Microservices Architecture for Malaria Classification using YOLO
Image processing, disease classification, Malaria, YOLO, microservices
Malaria affects millions of people each year, predominantly in resource-limited countries. Thus, automated classification of Malaria-infected blood smear images is a critical component in improving the efficiency and accuracy of Malaria diagnosis. In this study, we propose a methodology for Malaria disease classification using the YOLO (You Only Look Once) algorithm and developed a microservices architecture using Golang language to encapsulate it. This process involved designing a modular and scalable system that efficiently handled inference requests while ensuring flexibility and maintainability. YOLO's real-time object detection capabilities make it well-suited for identifying and localizing parasitized cells within blood smear images. Our approach involves data collection, preprocessing, YOLO model configuration and training, post-processing, evaluation, and deployment.
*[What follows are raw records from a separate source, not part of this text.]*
(** A field is read back; the reader stops at the first other character. *)
Lemma scan_field_hex64 n rest :
  in_width 64 n -> starts_with_digit 16 rest = false ->
  scan_field (hex64 n +:+ rest) = Some (n, rest).
Proof.
  intros Hn Hr. unfold scan_field, hex64. rewrite append_assoc, after_prefix_app.
  cbn [mbind option_bind]. pose proof (hex_digits_range 16 n) as Hd.
  pose proof (value_hex_digits 16 n) as Hv. pose proof (length_hex_digits 16 n) as Hl.
  destruct (hex_digits 16 n) as [|d1 [|d2 ds]]; [easy..|]. clear Hl.
  pose proof (scan_digits_render 16 0 (d1 :: d2 :: ds) rest ltac:(lia) Hd Hr) as E.
  fold (value_of 16 (d1 :: d2 :: ds)) in E.
  pose proof Hd as [H1 [H2 _]%Forall_cons_iff]%Forall_cons_iff.
  change (render (d1 :: d2 :: ds) +:+ rest)
    with (String (digit_char d1) (String (digit_char d2) (render ds +:+ rest))) in *.
  unfold scan_hex. cbn [skip_space]. rewrite digit_not_space by assumption.
  assert (forall c, 36 = digit_value c \/ 33 = digit_value c ->
    char_eqb (digit_char d1) c = false /\ char_eqb c (digit_char d2) = false) as Hne.
  { intros c Hc. split; apply char_eqb_neq; intros Ec; apply (f_equal digit_value) in Ec;
      rewrite digit_value_char in Ec; lia. }
  cbn [scan_sign]. rewrite (proj1 (Hne "-"%char (or_introl eq_refl))).
  rewrite (proj1 (Hne "+"%char (or_introl eq_refl))). cbn [after_prefix].
  rewrite (proj2 (Hne "x"%char (or_intror eq_refl))).
  destruct (char_eqb "0" (digit_char d1)); cbn beta iota; cbn [starts_with_digit];
    rewrite digit_value_char, (proj2 (Z.ltb_lt _ 16)) by lia; cbn [negb]; rewrite E, Hv;
    change (16 ^ Z.of_nat 16) with (2 ^ 64); rewrite Z.mod_small by exact Hn;
    unfold in_width, ULLONG_MAX in *; now rewrite (proj2 (Z.ltb_ge _ n)) by lia.
Qed.

Lemma fscanf_line vars start end_ flags rest :
  in_width 64 start -> in_width 64 end_ -> in_width 64 flags ->
  starts_with_digit 16 rest = false ->
  fscanf_resource vars (resource_line start end_ flags +:+ rest)
  = (3, (start, end_, flags), rest).
Proof.
  intros Hs He Hf Hr. destruct vars as [[a b] c].
  unfold fscanf_resource, resource_line. rewrite !append_assoc.
  rewrite scan_field_hex64 by easy.
  change (skip_space (" " +:+ hex64 end_ +:+ " " +:+ hex64 flags +:+ rest))
    with (hex64 end_ +:+ " " +:+ hex64 flags +:+ rest).
  rewrite scan_field_hex64 by easy.
  change (skip_space (" " +:+ hex64 flags +:+ rest)) with (hex64 flags +:+ rest).
  now rewrite scan_field_hex64.
Qed.

(** The list for resource 0 is read correctly. *)
Lemma resource_loop_first start end_ flags rest :
  in_width 64 start -> in_width 64 end_ -> in_width 64 flags ->
  starts_with_digit 16 rest = false ->
  resource_loop 1 0 0 (0, 0, 0) (resource_line start end_ flags +:+ rest)
  = (0, (start, end_, flags)).
Proof.
  intros. cbn [resource_loop]. change (negb (0 <=? 0)) with false. cbn beta iota.
  now rewrite fscanf_line.
Qed.
(** The fabric is safe whatever the guest stores and whichever mappings fail. *)
#[program] Definition devmem_fabric_safe : FabricSafe devmem_state := {|
  fab_ok := devmem_inv quiet;
  ptr_ok := fun _ _ len => len = 0;
|}.
Next Obligation.
  intros s gpa len Hi Hg Hl. cbn. unfold devmem_dma_read. destruct (len =? 0) eqn:E0.
  { rewrite wpx_ret. split; [assumption|]. intros ? [= <-].
    split; [constructor | unfold zlen; cbn; lia]. }
  rewrite wpx_bind. wpuse dm_malloc_ok; [assumption|].
  intros [] s1 [Hi1 _]; cbn [negb]; [now apply dm_read_into_ok | now rewrite wpx_ret].
Qed.
Next Obligation. intros. now apply dm_read_into_ok. Qed.
Next Obligation.
  intros s gpa Hi Hg. cbn. unfold devmem_dma_read_u16. rewrite wpx_try.
  wpuse dm_read_into_ok; [assumption | assumption | width |].
  intros [data|] s1 [Hi1 Hr]; [|easy]. rewrite wpx_ret. split; [assumption|].
  intros ? [= <-]. destruct (Hr data eq_refl) as [Hb Hz].
  unfold zlen in Hz. destruct data as [|b0 [|b1 [|]]]; cbn [length] in Hz; try lia.
  apply (load_le16_range [b0; b1]); [assumption | cbn; lia].
Qed.
Next Obligation. intros s gpa len Hi Hg Hl. now split. Qed.
Next Obligation.
  intros s p len data Hi -> Hl Hb. cbn. destruct data as [|x data]; [exact Hi|].
  unfold zlen in Hl. cbn [length] in Hl. lia.
Qed.
Next Obligation.
  intros s gpa data Hi Hg Hl Hb. cbn. unfold devmem_dma_write. unfold in_width in Hl.
  destruct (zlen data =? 0) eqn:E0; [now rewrite wpx_ret|].
  rewrite wpx_bind. wpuse dm_guest_turn_ok; [assumption|]. intros _ s1 (Hi1 & _).
  rewrite wpx_bind. wpuse (map_phys_ok s1 gpa (zlen data)); [assumption | assumption | lia|].
  intros [[[m|] ml] delta] s2 (Hi2 & _ & Hm & _); [|now rewrite wpx_ret].
  destruct (Hm m eq_refl) as (H0 & _ & Hle). rewrite wpx_bind. unfold wpx at 1.
  rewrite phys_store_ok by assumption. rewrite wpx_ret. now apply mc_store_inv.
Qed.
Next Obligation.
  intros s Hi. cbn. unfold devmem_raise_irq. rewrite wpx_bind, wpx_gets.
  destruct (dc_have_irq (dm_config s)) eqn:Eh; cbn [negb]; [|now rewrite wpx_ret].
  rewrite wpx_check. unfold devmem_lower_irq. rewrite wpx_bind, wpx_gets, Eh. cbn [negb].
  wpuse irq_store_ok; [assumption|]. intros [] s1 [Hi1 _]; [|exact Hi1].
  wpuse irq_store_ok; [assumption|]. tauto.
Qed.
Next Obligation.
  intros s Hi. cbn. unfold devmem_lower_irq. rewrite wpx_bind, wpx_gets.
  destruct (dc_have_irq (dm_config s)); cbn [negb]; [|now rewrite wpx_ret].
  wpuse irq_store_ok; [assumption|]. tauto.
Qed.
Next Obligation.
  intros s us Hi.
  change (wp dm_guest_turn s (fun _ s' => devmem_inv quiet s')).
  wpuse dm_guest_turn_ok; [assumption|]. tauto.
Qed.
End contracts.

(** Any guest. *)
#[global] Instance devmem_safe : FabricSafe devmem_state := devmem_fabric_safe false.

(** ** Quiescent physical memory *)

Definition irq_register (s : devmem_state) (a : Z) : bool :=
  dc_have_irq (dm_config s) && (dc_irq_addr (dm_config s) <=? a)
  && (a <? dc_irq_addr (dm_config s) + 4).

(** Guest memory: the mappable bytes other than the interrupt control register. *)
Definition memory_at (s : devmem_state) (a : Z) : bool :=
  (0 <=? a) && (a <? 2 ^ 64) && mc_backed (dm_mc s) (a / 2 ^ mc_page_shift (dm_mc s))
  && negb (irq_register s a).

Definition devmem_peek (s : devmem_state) : mem := fun a =>
  if memory_at s a then Some (mc_ram (dm_mc s) a) else None.

(** Quiescent, and the interrupt register can be mapped. *)
Definition devmem_ram_ok (s : devmem_state) : Prop :=
  devmem_inv true s /\
  (dc_have_irq (dm_config s) = true ->
     dc_irq_addr (dm_config s) + 4 <= 2 ^ 64 /\
     forall x, dc_irq_addr (dm_config s) <= x < dc_irq_addr (dm_config s) + 4 ->
       mc_backed (dm_mc s) (x / 2 ^ mc_page_shift (dm_mc s)) = true).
We curate a diverse dataset of blood smear images with bounding box annotations, preprocess the data for optimal model performance, and employ transfer learning to adapt the YOLO architecture for Malaria classification. The trained model is evaluated using precision, recall, and mean average precision metrics. With the ability to detect Malaria-infected cells, our proposed YOLO-based solution holds promise in advancing Malaria diagnosis and contributing to effective disease management.